Dans ces conditions, et en application des lignes directrices régissant certains aspects pratiques de la formation, je vous informe que vous êtes considéré(e) comme ayant abandonné(e) la formation pour l’année 2020/2021 et que vous êtes rayé(e) de la liste des stagiaires inscrits.

Je vous signale que par voie de conséquence, et pour autant que vous avez déposé ou avez l’intention de déposer une demande en paiement des indemnités de stage, qu’aucune indemnité de stage ne vous sera payée au titre de l’année académique 2020/2021. […] ».

Par courrier recommandé avec accusé de réception du 24 mars 2021, Monsieur A introduisit un recours gracieux contre la décision du 24 février 2021, précitée.

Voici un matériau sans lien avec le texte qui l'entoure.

Lemma size_test_never_fires self_psd color_name img :
  _render_layer_combination w self_psd color_name = Return img ->
  (Image.width img <=? 1) || (Image.height img <=? 1) = false.
Proof.
  intros H. apply render_non_degenerate, non_degenerate_spec in H as [Hw Hh].
  apply orb_false_iff. split; apply Z.leb_gt; assumption.
Qed.

Lemma rendered_fold self self_psd names acc :
  rendered (fold_left (variant_step w self self_psd) names acc) = rendered acc ++ names.
Proof. now rewrite fold_variant_step. Qed.

End RenderFacts.

(** C5.  When the native composite and the manual flatten both leave
    nothing usable, the render returns, and what it returns is the
    800 x 600 placeholder whose two lines of text name the target color
    and say whether the visibility self-check passed; the loop of
    [generate_variants] then goes on to the colors that remain. *)
Theorem placeholder_instead_of_failure
    (w : World) (self_psd p : PSDImage) (color_name : string) :
  let resolved := _set_layer_visibility_fixed self_psd p color_name in
  open_psd w = Return p ->
  native_tier w resolved = None ->
  flatten_tier resolved = None ->
  exists img,
    _render_layer_combination_fixed w self_psd color_name = Return img
    /\ Image.size img = (800, 600)
    /\ map snd (Image.text img) =
         [ "Render failed for: " +:+ color_name;
           "Validation: " +:+
             (if _validate_visibility_settings self_psd resolved color_name
              then "PASSED" else "FAILED") ]
    /\ (forall self acc rest,
          rendered (fold_left (variant_step w self self_psd) (color_name :: rest) acc)
          = rendered acc ++ color_name :: rest).
Proof.
  simpl. intros Ho Hn Hf.
  destruct (debug_image_returns color_name
              (_validate_visibility_settings self_psd
                 (_set_layer_visibility_fixed self_psd p color_name) color_name))
    as (img & Himg & Hsize & Htext).
  exists img. rewrite (render_placeholder w _ _ _ Ho Hn Hf).
  repeat split; try assumption.
  intros self acc rest. exact (rendered_fold w self self_psd (color_name :: rest) acc).
Qed.

(** The placeholder for a document one pixel wide whose native composite
    raises. *)
Lemma placeholder_instead_of_failure_witness :
  exists img,
    _render_layer_combination_fixed (quiet_world sliver) sliver "red" = Return img
    /\ Image.size img = (800, 600)
    /\ map snd (Image.text img) = ["Render failed for: red"; "Validation: PASSED"].
Proof.
  destruct (placeholder_instead_of_failure (quiet_world sliver) sliver sliver "red")
    as (img & Hr & Hs & Ht & _); try reflexivity.
  exists img. repeat split; assumption.
Defined.

(** C9.  An image the render returns is more than one pixel wide and
    more than one pixel high, on the native path, the flatten path and
    the placeholder path alike.  So the size test of [generate_variants]
    never fires: the loop body is the body without the test, and a color
    that ends with the placeholder gets its entry whenever the file is
    saved. *)
Theorem render_never_degenerate (w : World) (self_psd : PSDImage) (color_name : string) :
  (forall img,
      _render_layer_combination_fixed w self_psd color_name = Return img ->
      1 < Image.width img /\ 1 < Image.height img)
  /\ (forall self acc,
        variant_step w self self_psd acc color_name
        = variant_step_unchecked w self self_psd acc color_name)
  /\ (forall self p img digest bytes,
        open_psd w = Return p ->
        native_tier w (_set_layer_visibility_fixed self_psd p color_name) = None ->
        flatten_tier (_set_layer_visibility_fixed self_psd p color_name) = None ->
        _render_layer_combination_fixed w self_psd color_name = Return img ->
        save_jpeg w
          (path_join w (output_dir self)
             (stem self +:+ "-" +:+ color_name +:+ "-metalware_1.jpg"))
          img = Return (digest, bytes) ->
        exists v, entry w self self_psd color_name = Some v
                  /\ color v = color_name /\ size v = (800, 600)).
Proof.
  split; [|split].
  - intros img H. now apply non_degenerate_spec, (render_non_degenerate w self_psd color_name).
  - intros self acc. unfold variant_step, variant_step_unchecked.
    destruct (_render_layer_combination w self_psd color_name) as [img|e] eqn:E;
      [|reflexivity].
    now rewrite (size_test_never_fires w _ _ _ E).
  - intros self p img digest bytes Ho Hn Hf Hr Hs.
    pose proof (size_test_never_fires w _ _ _ Hr) as Hsize.
    destruct (debug_image_returns color_name
                (_validate_visibility_settings self_psd
                   (_set_layer_visibility_fixed self_psd p color_name) color_name))
      as (img' & Himg & Hdim & _).
    rewrite (render_placeholder w _ _ _ Ho Hn Hf), Himg in Hr. injection Hr as ->.
    unfold entry, variant_step.
    unfold _render_layer_combination. rewrite (render_placeholder w _ _ _ Ho Hn Hf), Himg.
    rewrite Hsize, Hs. simpl. eexists. repeat split. exact Hdim.
Qed.

(** ** The result of a run *)

Section ProcessFacts.

Variable w : World.
Variable self : PSDProcessor.




End ProcessFacts.


(** A run that succeeds: the two variants of [camera_first], returned
    as [generate_variants] made them. *)
Example process_returns_the_variants :
  exists vs,
    generate_variants (quiet_world camera_first)
      (mkProcessor "doc" "/out" (Some camera_first)) = Return vs
    /\ map color vs = ["blue"; "red"]
    /\ process (quiet_world camera_first) (mkProcessor "doc" "/out" None) = (true, vs).
Proof.
  eexists. split; [vm_compute; reflexivity|]. split; reflexivity.
Qed.

(** A document without the [bg] group: [(false, [])], and no render. *)
Example process_bg_missing :
  process_run (quiet_world bg_missing) (mkProcessor "doc" "/out" None)
  = ((false, []), []).
Proof. reflexivity. Qed.

(** All five groups but no color shared by the three: no exception,
    no variant, [(false, [])]. *)
Example process_no_valid_color :
  generate_variants (quiet_world (mkPSD 4 4
      [ folder "bg" []; folder "base" [leaf "red"]; folder "colors" [leaf "blue"];
        folder "camera" [leaf "red"]; folder "@main" [] ]))
    (mkProcessor "doc" "/out" (Some (mkPSD 4 4
      [ folder "bg" []; folder "base" [leaf "red"]; folder "colors" [leaf "blue"];
        folder "camera" [leaf "red"]; folder "@main" [] ])))
  = Return []
  /\ process (quiet_world (mkPSD 4 4
      [ folder "bg" []; folder "base" [leaf "red"]; folder "colors" [leaf "blue"];
        folder "camera" [leaf "red"]; folder "@main" [] ]))
       (mkProcessor "doc" "/out" None)
     = (false, []).
Proof. split; reflexivity. Qed.

(** ** The manual flatten *)

Section FlattenFacts.

Lemma same_image_refl im : same_image im im.
Proof. repeat split. Qed.

Lemma paste_same c c' im im' l t m :
  same_image c c' -> same_image im im' ->
  same_image (Image.paste c im l t m) (Image.paste c' im' l t m).
Proof.
  intros (Hm & Hw & Hh & Ht & Hp) (Hm' & Hw' & Hh' & Ht' & Hp').
  repeat split; simpl; try assumption.
  intros x y. now rewrite Hw', Hh', Hp, Hp'.
Qed.

Lemma py_round_comp x y : (x == y)%Q -> Image.py_round x = Image.py_round y.
Proof.
  intros H. unfold Image.py_round.
  rewrite (Qfloor_comp _ _ H).
  assert ((x - inject_Z (Qfloor y) ?= 1 # 2)%Q = (y - inject_Z (Qfloor y) ?= 1 # 2)%Q)
    as -> by now rewrite H.
  reflexivity.
Qed.

Lemma py_round_Z z : Image.py_round (inject_Z z) = z.
Proof.
  unfold Image.py_round. rewrite Qfloor_Z.
  assert ((inject_Z z - inject_Z z ?= 1 # 2)%Q = Lt) as ->; [|reflexivity].
  apply (proj1 (Qlt_alt _ _)). unfold Qlt. simpl. lia.
Qed.
Lemma checked_flush (clk : nat → float) (env : MakeEnv) (d : CopilotBurstDetector.t) :
  Checked.flush clk env d = Checked.Ok (CopilotBurstDetector.flush clk env d).
Proof.
  unfold Checked.flush, CopilotBurstDetector.flush, Checked.burst_event,
    CopilotBurstDetector.burst_event.
  destruct (CopilotBurstDetector._active_burst_id d); [|done].
  rewrite checked_or_elsef. cbn [Checked.sub Checked.round1 mbind Checked.exc_bind].
  by rewrite checked_make.
Qed.

Lemma checked_overlaps (cf : gset string) (x : float * WorkflowEvent) :
  Checked.overlaps cf x
  = Checked.Ok
      (Py.truthy_list (files_changed x.2)
       && bool_decide (cf ∩ TemporalCorrelator.path_set
                              (default [] (files_changed x.2)) ≠ ∅)).
Proof.
  unfold Checked.overlaps. by destruct (files_changed x.2) as [[|f fs]|].
Qed.

Lemma checked_find_first (cf : gset string) (l : list (float * WorkflowEvent)) :
  Checked.find_first (Checked.overlaps cf) l
  = Checked.Ok
      (find (λ x : float * WorkflowEvent,
               Py.truthy_list (files_changed x.2)
               && bool_decide (cf ∩ TemporalCorrelator.path_set
                                      (default [] (files_changed x.2)) ≠ ∅)) l).
Proof.
  induction l as [|x l IH]; [done|].
  cbn [Checked.find_first find]. rewrite checked_overlaps.
  cbn [mbind Checked.exc_bind]. by destruct (_ && _).
Qed.

Lemma checked_correlate_commit (now : float) (env : MakeEnv) (commit : WorkflowEvent)
    (c : TemporalCorrelator.t) :
  Checked._correlate_commit now env commit c
  = Checked.Ok (TemporalCorrelator._correlate_commit now env commit c).
Proof.
  unfold Checked._correlate_commit, TemporalCorrelator._correlate_commit.
  rewrite checked_evict. cbn [mbind Checked.exc_bind].
  set (tasks := evict now _ _).
  unfold Checked.final, TemporalCorrelator.choose_task.
  destruct (last tasks) as [[ts last_task]|] eqn:Hlast.
  - assert (ConfidenceScorer.nonempty tasks = true) as ->.
    { destruct tasks; [done|reflexivity]. }
    cbn [negb].
    destruct (TemporalCorrelator.find_task_match commit tasks) as [tk|].
    + cbn [mbind Checked.exc_bind]. by rewrite checked_make.
    + unfold TemporalCorrelator.find_file_overlap.
      destruct (files_changed commit) as [[|f fs]|]; cbn [Py.truthy_list Checked.iterate mbind Checked.exc_bind default];
        try (by rewrite checked_make).
      rewrite checked_find_first. cbn [mbind Checked.exc_bind].
      destruct (find _ _) as [[ts' tk]|]; cbn [fmap option_fmap option_map snd mbind Checked.exc_bind];
        by rewrite checked_make.
  - apply last_None in Hlast. by rewrite Hlast.
Qed.

Lemma checked_file_observe (now : float) (env : MakeEnv) (p : string) (root : option string)
    (d : FileBurstDetector.t) :
  Checked.file_observe now env p root d
  = Checked.Ok (FileBurstDetector.observe now env p root d).
Proof.
  unfold Checked.file_observe, FileBurstDetector.observe.
  rewrite checked_evict. cbn [mbind Checked.exc_bind].
  case_bool_decide; [|done]. by rewrite checked_make.
Qed.
(** [N], lines 122-165. *)
Definition N : pyfun A :=
  def ["bvfr2"] []
    ["bvfr"]
  ( "bvfr2" ::= np_call "asarray" np_asarray "bvfr2" ;;
    "bvfr" ::= np_call "sqrt" np_sqrt (np_call "abs" np_abs "bvfr2") * np_call "sign"
        np_sign "bvfr2" ;;
    return_ "bvfr" )%py.

(** [richnumb], lines 231-281. *)
Definition richnumb : pyfun A :=
  def ["n"; "s"] []
    ["n2"; "s2"; "ri"]
  ( "n" ::= np_call "asarray" np_asarray "n" ;;
    "s" ::= np_call "asarray" np_asarray "s" ;;
    "n2" ::= "n"**2 * np_call "sign" np_sign "n" ;;
    "s2" ::= "s"**2 ;;
    "ri" ::= "n2" / "s2" ;;
    return_ "ri" )%py.


Definition namespace (csiro : string → string → list (value A) → result (value A))
    : world A :=
  World (<["np" := VModule "numpy"]> (<["sw" := VModule "seawater.csiro"]> ∅)) csiro.

End Functions.
End sw_extras.

(** *** The other functions of [sw_extras.py] *)

(** [m.a], a constant of a module [m] that is not numpy ([sw.OMEGA],
    [sw.a]): the world gives it as [extern W m a []]. *)
Definition module_attr {A : Type} (m a : string) : expr (A:=A) :=
  bind (rd m) (λ v,
    match v with
    | VModule name => λ W fr, rmap (λ x, (x, fr)) (extern W name a [])
    | _ => lift (Raise (AttributeError a))
    end).

Module sw_extras_more.
Section Functions.
Context {A : Type} {FA : Float A} {EA : Elementary A}.
(** X10. A normalised state always has the same eleven keys. Each optional
    field is copied under its state key when the record has the key (an
    explicit [None] included) and replaced by its default only when the key
    is absent: name "COSA Termostat", mode "manual", option "home",
    combi_state "off", is_connected [False], operation_mode "heating", and
    [None] for temperature and humidity. *)
Theorem state_fields_and_defaults (endpoint : gmap string json) :
  normalisable endpoint = true ->
  exists st : gmap string json,
    extract_endpoint_state endpoint = Return st /\
    dom st = state_keys /\
    Forall (fun '(key, state_key, dflt) =>
              st !! state_key = Some (default dflt (endpoint !! key)))
           copied_fields.
Proof.
  intros Hnorm.
  destruct (extract_endpoint_state_value endpoint Hnorm) as (ct & ->).
  eexists. split; [reflexivity|].
  generalize (target_temps_of endpoint). intros tt.
  split; [vm_compute; reflexivity|].
  unfold copied_fields. repeat constructor; vm_compute; reflexivity.
Qed.

Lemma state_fields_and_defaults_witness :
  exists st : gmap string json,
    extract_endpoint_state frozen_record = Return st /\
    st !! "combi_state" = Some (JStr "off") /\
    st !! "mode" = Some (JStr "manual").
Proof.
  destruct (state_fields_and_defaults frozen_record eq_refl) as (st & Hst & _ & Hfields).
  exists st. split; [exact Hst|].
  injection Hst as <-. split; reflexivity.
Defined.

(** X11. The state's [endpoint_id] is the record's [id] when that is truthy;
    when [id] is absent or falsy (an empty string, [None], [0]) it is the
    record's [_id], and [None] when that is absent too. *)
Theorem endpoint_id_fallback (endpoint : gmap string json) :
  normalisable endpoint = true ->
  exists st : gmap string json,
    extract_endpoint_state endpoint = Return st /\
    (forall v : json,
       endpoint !! "id" = Some v -> py_truthy v = true -> st !! "endpoint_id" = Some v) /\
    ((endpoint !! "id" = None \/
      exists v, endpoint !! "id" = Some v /\ py_truthy v = false) ->
     st !! "endpoint_id" = Some (default JNull (endpoint !! "_id"))).
Proof.
  intros Hnorm.
  destruct (extract_endpoint_state_value endpoint Hnorm) as (ct & ->).
  eexists. split; [reflexivity|].
  assert (Hid : forall a b c d e f g h i j k : json,
            ({[ "endpoint_id" := a; "name" := b; "temperature" := c; "humidity" := d;
                "target_temperature" := e; "mode" := f; "option" := g;
                "combi_state" := h; "is_connected" := i; "operation_mode" := j;
                "target_temperatures" := k ]} : gmap string json) !! "endpoint_id" = Some a).
  { intros. vm_compute. reflexivity. }
  rewrite Hid. unfold py_or. split.
  - intros v Hv Htruthy. rewrite Hv. cbn [default from_option id]. now rewrite Htruthy.
  - intros [Hnone | (v & Hv & Hfalsy)].
    + rewrite Hnone. reflexivity.
    + rewrite Hv. cbn [default from_option id]. now rewrite Hfalsy.
Qed.

Lemma endpoint_id_fallback_witness :
  exists st : gmap string json,
    extract_endpoint_state underscore_id_record = Return st /\
    st !! "endpoint_id" = Some (JStr "66e06d3edac55e12009be544").
Proof.
  destruct (endpoint_id_fallback underscore_id_record eq_refl) as (st & Hst & _ & Hfallback).
  exists st. split; [exact Hst|].
  apply Hfallback. right. exists (JStr ""). split; reflexivity.
Defined.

Par courrier du 29 mars 2021, Monsieur B rejeta ledit recours gracieux dans les termes suivants :

« […] Vous vous plaignez à tort que les lignes directrices édicteraient une sanction en dehors des prévisions du règlement grand-ducal modifié du 10 juin 2009, alors que les lignes directrices ne font qu’expliciter à l’attention des stagiaires une conséquence découlant logiquement dudit règlement grand-ducal.

Tel que vous le soulignez vous-même, le stagiaire est admis à se présenter à la session de rattrapage « dans les matières dans lesquelles il n’a pas obtenu une note au moins égale à 10 points », ce qui présuppose qu’il ait obtenu une note.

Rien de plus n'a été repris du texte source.